(Items from a data source)

--

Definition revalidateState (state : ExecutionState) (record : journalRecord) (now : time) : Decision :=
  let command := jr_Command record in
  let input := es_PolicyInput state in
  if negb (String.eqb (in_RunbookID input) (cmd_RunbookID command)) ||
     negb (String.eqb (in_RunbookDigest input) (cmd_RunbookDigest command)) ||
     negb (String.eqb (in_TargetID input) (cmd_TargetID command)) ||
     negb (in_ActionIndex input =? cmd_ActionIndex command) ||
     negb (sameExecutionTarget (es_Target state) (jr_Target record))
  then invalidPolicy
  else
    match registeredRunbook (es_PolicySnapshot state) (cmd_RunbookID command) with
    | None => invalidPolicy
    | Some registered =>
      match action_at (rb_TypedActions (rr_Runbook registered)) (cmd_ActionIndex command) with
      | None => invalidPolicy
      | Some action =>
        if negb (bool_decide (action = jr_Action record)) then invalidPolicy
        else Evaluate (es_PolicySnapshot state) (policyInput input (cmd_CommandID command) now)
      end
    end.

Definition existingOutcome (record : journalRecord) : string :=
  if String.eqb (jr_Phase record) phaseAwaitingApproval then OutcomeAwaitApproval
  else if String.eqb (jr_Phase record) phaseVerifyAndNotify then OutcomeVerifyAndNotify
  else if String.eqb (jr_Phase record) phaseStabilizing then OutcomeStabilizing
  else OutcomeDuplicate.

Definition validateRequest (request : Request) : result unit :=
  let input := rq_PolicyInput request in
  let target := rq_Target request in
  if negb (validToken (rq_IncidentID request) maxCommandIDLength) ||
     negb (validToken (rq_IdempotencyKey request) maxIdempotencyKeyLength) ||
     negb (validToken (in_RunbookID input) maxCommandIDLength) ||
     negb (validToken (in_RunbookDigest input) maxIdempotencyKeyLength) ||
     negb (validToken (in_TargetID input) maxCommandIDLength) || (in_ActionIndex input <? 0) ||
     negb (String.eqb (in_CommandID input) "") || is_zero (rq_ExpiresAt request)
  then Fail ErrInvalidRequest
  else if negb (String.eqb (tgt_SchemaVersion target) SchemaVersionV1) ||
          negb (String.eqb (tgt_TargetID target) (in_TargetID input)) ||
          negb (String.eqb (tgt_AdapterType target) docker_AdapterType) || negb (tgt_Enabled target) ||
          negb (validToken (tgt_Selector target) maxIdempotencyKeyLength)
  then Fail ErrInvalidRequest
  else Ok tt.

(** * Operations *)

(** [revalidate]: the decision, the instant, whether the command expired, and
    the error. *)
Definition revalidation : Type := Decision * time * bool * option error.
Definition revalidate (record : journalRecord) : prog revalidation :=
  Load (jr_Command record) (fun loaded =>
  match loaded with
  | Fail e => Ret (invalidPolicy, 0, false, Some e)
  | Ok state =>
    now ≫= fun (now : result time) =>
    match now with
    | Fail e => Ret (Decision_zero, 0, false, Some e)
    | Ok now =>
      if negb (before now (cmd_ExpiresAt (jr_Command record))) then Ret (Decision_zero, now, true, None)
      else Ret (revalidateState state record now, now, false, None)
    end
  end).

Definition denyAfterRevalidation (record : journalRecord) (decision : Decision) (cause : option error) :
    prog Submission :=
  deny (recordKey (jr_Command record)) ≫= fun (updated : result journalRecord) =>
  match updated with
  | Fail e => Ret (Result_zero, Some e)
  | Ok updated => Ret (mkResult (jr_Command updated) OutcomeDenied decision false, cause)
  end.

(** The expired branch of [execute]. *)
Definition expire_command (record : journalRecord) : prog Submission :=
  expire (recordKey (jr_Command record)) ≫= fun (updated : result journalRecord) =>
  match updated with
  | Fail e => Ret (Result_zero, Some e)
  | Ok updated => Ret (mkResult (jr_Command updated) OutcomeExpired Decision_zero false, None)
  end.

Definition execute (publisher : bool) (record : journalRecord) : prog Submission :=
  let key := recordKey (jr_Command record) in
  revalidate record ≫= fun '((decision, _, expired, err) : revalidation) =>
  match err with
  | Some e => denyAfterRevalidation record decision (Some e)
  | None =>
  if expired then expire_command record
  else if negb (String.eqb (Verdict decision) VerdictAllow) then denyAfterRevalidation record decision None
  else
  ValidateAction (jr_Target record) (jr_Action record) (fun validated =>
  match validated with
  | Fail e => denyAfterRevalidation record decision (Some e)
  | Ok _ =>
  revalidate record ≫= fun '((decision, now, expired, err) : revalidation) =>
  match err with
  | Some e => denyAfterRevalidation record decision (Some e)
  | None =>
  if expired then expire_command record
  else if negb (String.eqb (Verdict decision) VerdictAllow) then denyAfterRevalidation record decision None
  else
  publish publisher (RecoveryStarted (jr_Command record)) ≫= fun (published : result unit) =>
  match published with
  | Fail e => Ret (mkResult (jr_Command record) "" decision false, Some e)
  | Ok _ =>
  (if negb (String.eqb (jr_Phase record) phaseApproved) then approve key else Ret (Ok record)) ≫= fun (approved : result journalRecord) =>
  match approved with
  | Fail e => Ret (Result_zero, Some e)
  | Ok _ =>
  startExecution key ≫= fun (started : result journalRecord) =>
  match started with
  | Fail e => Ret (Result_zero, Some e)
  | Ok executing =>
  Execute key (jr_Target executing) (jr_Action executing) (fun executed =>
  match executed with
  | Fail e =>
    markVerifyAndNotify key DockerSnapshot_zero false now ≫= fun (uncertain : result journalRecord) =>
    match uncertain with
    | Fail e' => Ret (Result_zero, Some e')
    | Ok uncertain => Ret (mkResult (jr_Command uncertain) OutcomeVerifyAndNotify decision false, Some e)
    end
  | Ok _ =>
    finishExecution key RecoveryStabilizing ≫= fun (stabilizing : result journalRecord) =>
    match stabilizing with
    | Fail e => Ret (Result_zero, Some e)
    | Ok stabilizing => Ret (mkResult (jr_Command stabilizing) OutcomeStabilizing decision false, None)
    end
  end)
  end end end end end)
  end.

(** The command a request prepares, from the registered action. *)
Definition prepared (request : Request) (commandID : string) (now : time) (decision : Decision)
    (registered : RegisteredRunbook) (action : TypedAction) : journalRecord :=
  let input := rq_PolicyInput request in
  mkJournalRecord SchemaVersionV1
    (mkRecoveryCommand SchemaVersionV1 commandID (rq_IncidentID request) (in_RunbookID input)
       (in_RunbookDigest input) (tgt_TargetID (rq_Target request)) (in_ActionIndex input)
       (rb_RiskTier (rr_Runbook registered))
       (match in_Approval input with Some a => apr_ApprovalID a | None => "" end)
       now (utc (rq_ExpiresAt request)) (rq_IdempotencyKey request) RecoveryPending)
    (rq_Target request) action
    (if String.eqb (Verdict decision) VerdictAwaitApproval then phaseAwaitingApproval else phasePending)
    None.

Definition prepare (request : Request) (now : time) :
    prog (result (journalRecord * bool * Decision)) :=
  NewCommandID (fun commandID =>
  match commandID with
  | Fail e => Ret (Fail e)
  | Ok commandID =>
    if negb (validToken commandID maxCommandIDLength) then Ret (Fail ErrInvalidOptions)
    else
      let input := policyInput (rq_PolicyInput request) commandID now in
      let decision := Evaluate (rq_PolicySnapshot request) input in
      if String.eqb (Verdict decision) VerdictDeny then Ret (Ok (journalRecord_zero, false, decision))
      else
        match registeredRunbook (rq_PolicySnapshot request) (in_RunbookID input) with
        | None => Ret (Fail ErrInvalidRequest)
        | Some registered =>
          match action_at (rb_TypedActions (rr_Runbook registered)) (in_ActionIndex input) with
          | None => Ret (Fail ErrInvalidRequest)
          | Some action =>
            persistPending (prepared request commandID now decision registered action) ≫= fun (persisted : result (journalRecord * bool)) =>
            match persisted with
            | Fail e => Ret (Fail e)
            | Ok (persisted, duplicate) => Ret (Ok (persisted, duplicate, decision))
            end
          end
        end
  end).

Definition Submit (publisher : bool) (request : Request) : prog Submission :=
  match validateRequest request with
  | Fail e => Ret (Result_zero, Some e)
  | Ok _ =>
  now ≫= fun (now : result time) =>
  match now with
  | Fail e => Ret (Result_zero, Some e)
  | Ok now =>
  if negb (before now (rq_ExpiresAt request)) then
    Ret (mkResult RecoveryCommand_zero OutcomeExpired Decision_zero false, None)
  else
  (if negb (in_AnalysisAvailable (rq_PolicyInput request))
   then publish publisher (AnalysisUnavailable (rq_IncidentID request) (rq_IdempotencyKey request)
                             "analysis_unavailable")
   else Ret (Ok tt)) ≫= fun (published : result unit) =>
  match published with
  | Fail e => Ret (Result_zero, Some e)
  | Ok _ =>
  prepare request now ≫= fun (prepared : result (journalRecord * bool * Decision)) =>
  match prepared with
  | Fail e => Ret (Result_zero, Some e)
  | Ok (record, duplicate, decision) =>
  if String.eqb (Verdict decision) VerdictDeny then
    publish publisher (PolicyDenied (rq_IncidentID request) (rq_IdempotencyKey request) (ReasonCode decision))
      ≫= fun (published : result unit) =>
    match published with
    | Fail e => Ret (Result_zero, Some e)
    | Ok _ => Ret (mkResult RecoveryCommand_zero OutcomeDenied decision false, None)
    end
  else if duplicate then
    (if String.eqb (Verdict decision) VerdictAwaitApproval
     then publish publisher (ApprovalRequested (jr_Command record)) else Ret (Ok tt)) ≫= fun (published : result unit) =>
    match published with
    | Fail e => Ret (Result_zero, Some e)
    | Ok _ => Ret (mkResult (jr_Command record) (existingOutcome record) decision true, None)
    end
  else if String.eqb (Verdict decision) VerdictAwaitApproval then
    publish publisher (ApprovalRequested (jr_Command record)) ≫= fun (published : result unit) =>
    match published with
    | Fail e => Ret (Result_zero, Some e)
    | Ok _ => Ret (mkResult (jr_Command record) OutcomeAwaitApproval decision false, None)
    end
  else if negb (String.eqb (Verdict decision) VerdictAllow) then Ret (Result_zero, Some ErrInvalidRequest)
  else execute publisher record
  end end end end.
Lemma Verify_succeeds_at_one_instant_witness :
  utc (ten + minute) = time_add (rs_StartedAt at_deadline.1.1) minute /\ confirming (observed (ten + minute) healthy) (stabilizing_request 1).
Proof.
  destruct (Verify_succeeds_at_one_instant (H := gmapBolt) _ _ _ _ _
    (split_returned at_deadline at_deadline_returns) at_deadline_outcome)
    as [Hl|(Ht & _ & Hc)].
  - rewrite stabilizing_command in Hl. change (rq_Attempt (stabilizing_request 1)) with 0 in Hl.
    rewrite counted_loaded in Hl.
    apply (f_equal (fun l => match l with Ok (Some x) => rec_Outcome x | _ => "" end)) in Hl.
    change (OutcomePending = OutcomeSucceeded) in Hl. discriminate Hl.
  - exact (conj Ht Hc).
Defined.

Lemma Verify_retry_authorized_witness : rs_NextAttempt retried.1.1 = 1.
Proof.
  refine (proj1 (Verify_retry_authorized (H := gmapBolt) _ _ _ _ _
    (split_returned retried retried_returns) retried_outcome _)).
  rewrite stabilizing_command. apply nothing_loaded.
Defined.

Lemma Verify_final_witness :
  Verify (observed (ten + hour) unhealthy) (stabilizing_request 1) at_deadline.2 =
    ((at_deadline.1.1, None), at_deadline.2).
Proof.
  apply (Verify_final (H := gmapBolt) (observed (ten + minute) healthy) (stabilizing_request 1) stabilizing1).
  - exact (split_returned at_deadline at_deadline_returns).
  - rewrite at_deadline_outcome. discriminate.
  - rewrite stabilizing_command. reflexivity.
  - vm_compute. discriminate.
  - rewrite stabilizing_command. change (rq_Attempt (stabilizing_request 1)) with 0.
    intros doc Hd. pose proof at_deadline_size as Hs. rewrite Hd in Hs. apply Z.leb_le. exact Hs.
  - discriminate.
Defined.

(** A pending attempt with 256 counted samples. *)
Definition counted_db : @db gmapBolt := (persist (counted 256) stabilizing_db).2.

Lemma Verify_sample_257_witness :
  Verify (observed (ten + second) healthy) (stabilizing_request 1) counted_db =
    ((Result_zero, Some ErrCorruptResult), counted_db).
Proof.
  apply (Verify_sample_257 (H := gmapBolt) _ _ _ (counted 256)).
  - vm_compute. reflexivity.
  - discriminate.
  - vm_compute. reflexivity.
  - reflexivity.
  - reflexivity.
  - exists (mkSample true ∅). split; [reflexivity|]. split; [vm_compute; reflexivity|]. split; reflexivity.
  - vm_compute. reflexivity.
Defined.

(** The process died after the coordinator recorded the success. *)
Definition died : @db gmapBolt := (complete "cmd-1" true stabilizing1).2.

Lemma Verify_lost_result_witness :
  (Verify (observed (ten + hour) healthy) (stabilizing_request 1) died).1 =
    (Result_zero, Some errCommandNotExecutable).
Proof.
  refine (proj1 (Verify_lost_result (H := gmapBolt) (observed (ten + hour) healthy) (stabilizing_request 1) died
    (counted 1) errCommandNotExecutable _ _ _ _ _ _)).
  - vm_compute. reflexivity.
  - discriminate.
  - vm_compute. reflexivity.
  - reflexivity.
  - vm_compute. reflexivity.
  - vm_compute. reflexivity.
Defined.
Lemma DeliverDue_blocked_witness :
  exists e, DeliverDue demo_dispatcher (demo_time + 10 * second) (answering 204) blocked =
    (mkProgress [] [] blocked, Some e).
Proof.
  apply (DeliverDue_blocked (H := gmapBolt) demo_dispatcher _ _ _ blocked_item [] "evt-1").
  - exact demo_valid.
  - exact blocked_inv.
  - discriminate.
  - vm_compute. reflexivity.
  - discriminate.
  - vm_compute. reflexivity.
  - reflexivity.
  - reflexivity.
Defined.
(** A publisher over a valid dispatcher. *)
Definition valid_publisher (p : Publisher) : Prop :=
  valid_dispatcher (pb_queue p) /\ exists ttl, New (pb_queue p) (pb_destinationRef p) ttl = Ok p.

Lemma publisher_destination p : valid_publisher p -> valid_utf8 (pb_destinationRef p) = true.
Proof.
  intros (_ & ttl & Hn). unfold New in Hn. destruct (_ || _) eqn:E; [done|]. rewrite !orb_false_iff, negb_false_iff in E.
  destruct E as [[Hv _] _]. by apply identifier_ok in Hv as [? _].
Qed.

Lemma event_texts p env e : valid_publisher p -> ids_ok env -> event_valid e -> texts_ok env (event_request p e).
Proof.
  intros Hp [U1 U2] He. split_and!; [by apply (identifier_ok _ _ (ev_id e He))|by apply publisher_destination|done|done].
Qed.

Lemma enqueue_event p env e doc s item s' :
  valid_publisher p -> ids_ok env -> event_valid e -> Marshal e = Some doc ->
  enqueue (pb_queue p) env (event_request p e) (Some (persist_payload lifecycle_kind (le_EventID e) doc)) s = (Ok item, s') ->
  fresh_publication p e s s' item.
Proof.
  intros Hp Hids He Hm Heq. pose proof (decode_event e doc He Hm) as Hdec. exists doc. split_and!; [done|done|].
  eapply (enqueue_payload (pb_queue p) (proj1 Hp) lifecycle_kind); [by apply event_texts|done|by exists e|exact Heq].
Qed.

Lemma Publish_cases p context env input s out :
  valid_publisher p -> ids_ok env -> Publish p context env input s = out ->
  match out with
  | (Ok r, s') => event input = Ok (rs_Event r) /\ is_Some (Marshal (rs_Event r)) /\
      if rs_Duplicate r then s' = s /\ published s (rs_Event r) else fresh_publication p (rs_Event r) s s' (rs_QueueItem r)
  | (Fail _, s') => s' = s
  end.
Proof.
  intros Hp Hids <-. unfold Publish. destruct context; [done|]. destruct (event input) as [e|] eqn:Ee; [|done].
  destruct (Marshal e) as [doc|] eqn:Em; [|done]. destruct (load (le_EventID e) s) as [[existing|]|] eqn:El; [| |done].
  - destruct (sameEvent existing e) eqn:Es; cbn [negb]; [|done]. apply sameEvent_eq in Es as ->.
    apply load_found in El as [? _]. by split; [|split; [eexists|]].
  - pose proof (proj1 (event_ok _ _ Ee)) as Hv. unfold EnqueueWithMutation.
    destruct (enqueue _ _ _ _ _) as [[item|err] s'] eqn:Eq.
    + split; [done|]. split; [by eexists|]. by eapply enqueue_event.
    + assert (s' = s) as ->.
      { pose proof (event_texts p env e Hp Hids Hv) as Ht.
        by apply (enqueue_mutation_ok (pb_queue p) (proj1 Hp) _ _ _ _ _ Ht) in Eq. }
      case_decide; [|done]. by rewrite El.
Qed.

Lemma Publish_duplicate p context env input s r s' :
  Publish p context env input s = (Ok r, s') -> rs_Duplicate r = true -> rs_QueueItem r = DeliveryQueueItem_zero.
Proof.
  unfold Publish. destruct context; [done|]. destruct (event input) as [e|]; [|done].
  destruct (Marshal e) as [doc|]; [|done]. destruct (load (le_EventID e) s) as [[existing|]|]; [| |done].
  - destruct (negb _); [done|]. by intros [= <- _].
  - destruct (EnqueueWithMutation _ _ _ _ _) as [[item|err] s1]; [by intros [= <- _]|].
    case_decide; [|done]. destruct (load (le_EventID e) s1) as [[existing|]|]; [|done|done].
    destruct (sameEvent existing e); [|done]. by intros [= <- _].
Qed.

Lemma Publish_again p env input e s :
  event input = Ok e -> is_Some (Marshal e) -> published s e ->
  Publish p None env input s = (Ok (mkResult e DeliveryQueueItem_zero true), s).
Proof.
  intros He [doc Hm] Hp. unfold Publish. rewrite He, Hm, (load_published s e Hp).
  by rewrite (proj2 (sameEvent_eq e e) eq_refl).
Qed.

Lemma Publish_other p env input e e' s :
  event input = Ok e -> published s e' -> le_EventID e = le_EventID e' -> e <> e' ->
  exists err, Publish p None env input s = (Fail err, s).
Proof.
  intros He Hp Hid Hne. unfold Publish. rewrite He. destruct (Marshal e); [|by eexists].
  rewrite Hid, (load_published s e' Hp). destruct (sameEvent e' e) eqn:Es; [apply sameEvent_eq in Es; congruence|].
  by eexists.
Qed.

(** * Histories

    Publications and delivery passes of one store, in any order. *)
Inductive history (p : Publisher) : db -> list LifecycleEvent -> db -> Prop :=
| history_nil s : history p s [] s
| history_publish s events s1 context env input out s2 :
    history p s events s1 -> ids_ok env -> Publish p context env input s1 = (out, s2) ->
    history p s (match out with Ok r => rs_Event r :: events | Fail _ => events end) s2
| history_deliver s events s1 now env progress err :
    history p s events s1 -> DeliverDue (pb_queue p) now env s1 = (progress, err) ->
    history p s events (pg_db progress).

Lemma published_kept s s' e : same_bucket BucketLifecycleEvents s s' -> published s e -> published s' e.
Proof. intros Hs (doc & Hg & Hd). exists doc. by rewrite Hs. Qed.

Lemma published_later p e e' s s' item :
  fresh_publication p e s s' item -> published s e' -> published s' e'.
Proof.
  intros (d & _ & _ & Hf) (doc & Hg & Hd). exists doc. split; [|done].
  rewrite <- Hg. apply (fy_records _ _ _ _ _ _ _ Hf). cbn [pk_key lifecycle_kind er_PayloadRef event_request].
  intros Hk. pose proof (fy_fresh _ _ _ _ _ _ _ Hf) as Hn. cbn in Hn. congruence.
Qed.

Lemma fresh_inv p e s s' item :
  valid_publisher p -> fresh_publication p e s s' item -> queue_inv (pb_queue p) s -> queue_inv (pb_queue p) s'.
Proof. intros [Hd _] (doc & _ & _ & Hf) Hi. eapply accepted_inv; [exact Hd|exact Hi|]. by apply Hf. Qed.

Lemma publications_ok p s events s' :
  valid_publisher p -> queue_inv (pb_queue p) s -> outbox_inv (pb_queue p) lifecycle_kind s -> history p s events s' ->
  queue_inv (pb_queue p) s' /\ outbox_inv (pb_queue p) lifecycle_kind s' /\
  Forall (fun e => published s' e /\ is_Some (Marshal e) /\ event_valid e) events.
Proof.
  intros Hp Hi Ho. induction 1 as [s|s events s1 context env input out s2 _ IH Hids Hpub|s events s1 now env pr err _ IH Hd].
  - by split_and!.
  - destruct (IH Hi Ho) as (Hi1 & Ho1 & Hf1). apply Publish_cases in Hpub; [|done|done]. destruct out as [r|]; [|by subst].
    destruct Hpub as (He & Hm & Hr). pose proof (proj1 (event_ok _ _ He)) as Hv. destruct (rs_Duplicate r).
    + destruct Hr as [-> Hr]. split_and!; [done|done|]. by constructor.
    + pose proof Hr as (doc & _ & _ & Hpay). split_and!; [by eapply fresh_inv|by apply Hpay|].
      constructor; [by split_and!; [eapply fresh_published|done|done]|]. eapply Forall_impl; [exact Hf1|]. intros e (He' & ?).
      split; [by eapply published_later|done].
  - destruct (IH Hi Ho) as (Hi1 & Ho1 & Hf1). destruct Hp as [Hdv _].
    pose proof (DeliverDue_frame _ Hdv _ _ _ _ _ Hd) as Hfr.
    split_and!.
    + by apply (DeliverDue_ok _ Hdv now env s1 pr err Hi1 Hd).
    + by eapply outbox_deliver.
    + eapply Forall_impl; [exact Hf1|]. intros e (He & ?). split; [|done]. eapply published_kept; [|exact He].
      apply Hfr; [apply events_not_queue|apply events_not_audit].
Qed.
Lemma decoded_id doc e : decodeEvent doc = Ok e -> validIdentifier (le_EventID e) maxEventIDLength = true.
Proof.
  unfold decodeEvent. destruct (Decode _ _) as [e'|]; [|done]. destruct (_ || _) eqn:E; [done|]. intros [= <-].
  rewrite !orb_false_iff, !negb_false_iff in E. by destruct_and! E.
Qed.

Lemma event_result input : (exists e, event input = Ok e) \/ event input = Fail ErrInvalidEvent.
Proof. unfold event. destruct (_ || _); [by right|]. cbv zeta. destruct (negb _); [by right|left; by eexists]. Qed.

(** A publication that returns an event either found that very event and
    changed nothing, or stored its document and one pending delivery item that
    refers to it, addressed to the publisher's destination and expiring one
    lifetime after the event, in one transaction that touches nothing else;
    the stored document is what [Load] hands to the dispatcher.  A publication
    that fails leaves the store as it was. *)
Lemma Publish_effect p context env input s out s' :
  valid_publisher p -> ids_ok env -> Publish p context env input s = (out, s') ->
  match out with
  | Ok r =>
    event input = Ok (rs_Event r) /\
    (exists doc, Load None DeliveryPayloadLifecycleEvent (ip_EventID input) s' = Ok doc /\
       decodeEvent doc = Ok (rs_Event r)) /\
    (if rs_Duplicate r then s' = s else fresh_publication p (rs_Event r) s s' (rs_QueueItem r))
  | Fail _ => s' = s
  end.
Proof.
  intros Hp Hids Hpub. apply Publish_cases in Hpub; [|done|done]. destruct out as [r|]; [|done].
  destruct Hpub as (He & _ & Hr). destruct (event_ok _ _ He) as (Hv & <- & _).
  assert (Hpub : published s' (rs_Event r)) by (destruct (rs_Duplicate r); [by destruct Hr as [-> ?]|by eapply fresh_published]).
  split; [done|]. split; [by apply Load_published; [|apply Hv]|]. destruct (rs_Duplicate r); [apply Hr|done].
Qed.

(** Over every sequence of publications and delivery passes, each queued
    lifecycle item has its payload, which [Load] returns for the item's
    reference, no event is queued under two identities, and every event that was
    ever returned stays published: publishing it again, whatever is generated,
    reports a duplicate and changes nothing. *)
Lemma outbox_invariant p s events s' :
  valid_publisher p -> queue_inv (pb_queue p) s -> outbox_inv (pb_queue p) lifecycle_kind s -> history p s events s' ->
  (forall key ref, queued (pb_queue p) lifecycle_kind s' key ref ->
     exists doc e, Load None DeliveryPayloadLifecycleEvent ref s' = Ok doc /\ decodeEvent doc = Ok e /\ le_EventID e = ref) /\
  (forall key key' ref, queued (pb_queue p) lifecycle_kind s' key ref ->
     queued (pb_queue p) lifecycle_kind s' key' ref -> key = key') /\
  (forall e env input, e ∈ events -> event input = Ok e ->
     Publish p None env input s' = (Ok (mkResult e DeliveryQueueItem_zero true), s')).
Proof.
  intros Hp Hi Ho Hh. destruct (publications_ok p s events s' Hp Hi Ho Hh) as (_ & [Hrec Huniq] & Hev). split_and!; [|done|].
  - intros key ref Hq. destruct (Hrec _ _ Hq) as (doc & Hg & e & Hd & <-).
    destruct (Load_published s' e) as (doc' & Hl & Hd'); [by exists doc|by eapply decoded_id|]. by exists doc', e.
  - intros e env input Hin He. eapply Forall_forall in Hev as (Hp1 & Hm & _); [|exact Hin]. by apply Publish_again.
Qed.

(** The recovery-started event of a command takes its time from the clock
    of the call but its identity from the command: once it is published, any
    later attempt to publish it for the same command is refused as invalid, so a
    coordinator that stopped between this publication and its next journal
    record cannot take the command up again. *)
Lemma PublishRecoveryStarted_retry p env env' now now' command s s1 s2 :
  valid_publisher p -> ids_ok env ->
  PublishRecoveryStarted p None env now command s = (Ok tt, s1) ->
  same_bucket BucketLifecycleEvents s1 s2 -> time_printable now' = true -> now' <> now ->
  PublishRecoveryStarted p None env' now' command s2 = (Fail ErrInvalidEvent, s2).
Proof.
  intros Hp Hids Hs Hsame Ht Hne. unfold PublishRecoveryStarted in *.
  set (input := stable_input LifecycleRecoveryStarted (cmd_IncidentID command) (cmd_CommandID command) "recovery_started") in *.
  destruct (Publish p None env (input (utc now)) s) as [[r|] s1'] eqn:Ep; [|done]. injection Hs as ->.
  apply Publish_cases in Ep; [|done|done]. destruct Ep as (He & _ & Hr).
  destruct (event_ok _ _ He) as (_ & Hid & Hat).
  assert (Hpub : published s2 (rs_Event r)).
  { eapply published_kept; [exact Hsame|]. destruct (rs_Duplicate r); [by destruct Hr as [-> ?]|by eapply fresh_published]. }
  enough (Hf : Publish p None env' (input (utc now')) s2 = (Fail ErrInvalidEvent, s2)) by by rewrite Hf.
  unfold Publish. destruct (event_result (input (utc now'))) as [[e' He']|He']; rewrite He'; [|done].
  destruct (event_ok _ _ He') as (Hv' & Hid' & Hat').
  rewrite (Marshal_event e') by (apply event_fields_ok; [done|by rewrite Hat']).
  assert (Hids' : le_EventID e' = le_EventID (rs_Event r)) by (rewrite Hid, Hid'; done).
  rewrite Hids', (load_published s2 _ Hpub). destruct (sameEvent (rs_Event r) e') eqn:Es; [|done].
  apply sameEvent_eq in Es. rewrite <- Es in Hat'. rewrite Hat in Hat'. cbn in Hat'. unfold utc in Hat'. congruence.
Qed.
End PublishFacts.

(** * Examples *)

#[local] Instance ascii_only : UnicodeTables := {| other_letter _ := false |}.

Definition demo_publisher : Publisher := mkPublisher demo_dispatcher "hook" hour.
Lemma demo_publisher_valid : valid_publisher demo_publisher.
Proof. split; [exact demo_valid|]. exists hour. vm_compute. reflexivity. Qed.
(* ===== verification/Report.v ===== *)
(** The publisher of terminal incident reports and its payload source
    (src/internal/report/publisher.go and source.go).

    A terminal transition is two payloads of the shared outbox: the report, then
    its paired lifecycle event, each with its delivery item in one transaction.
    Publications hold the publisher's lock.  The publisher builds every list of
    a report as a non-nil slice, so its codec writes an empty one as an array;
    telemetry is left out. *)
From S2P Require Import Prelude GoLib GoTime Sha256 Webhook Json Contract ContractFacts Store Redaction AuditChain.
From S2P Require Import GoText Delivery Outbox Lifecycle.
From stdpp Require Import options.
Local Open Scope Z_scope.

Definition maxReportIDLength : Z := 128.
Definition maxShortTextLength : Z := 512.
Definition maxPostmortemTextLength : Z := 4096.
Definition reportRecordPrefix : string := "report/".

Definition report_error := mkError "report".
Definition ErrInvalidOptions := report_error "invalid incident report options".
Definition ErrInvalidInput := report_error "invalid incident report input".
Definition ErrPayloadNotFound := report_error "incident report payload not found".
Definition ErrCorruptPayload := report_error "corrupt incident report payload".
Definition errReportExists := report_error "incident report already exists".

--

**Required action**
Beginning at the line with "rewrite stabilizing_command. apply" and stopping after the line with "apply (Verify_sample_257 (H", please write out every line of the data above exactly and nothing else.

**Response below**
  rewrite stabilizing_command. apply nothing_loaded.
Defined.

Lemma Verify_final_witness :
  Verify (observed (ten + hour) unhealthy) (stabilizing_request 1) at_deadline.2 =
    ((at_deadline.1.1, None), at_deadline.2).
Proof.
  apply (Verify_final (H := gmapBolt) (observed (ten + minute) healthy) (stabilizing_request 1) stabilizing1).
  - exact (split_returned at_deadline at_deadline_returns).
  - rewrite at_deadline_outcome. discriminate.
  - rewrite stabilizing_command. reflexivity.
  - vm_compute. discriminate.
  - rewrite stabilizing_command. change (rq_Attempt (stabilizing_request 1)) with 0.
    intros doc Hd. pose proof at_deadline_size as Hs. rewrite Hd in Hs. apply Z.leb_le. exact Hs.
  - discriminate.
Defined.

(** A pending attempt with 256 counted samples. *)
Definition counted_db : @db gmapBolt := (persist (counted 256) stabilizing_db).2.

Lemma Verify_sample_257_witness :
  Verify (observed (ten + second) healthy) (stabilizing_request 1) counted_db =
    ((Result_zero, Some ErrCorruptResult), counted_db).
Proof.
  apply (Verify_sample_257 (H := gmapBolt) _ _ _ (counted 256)).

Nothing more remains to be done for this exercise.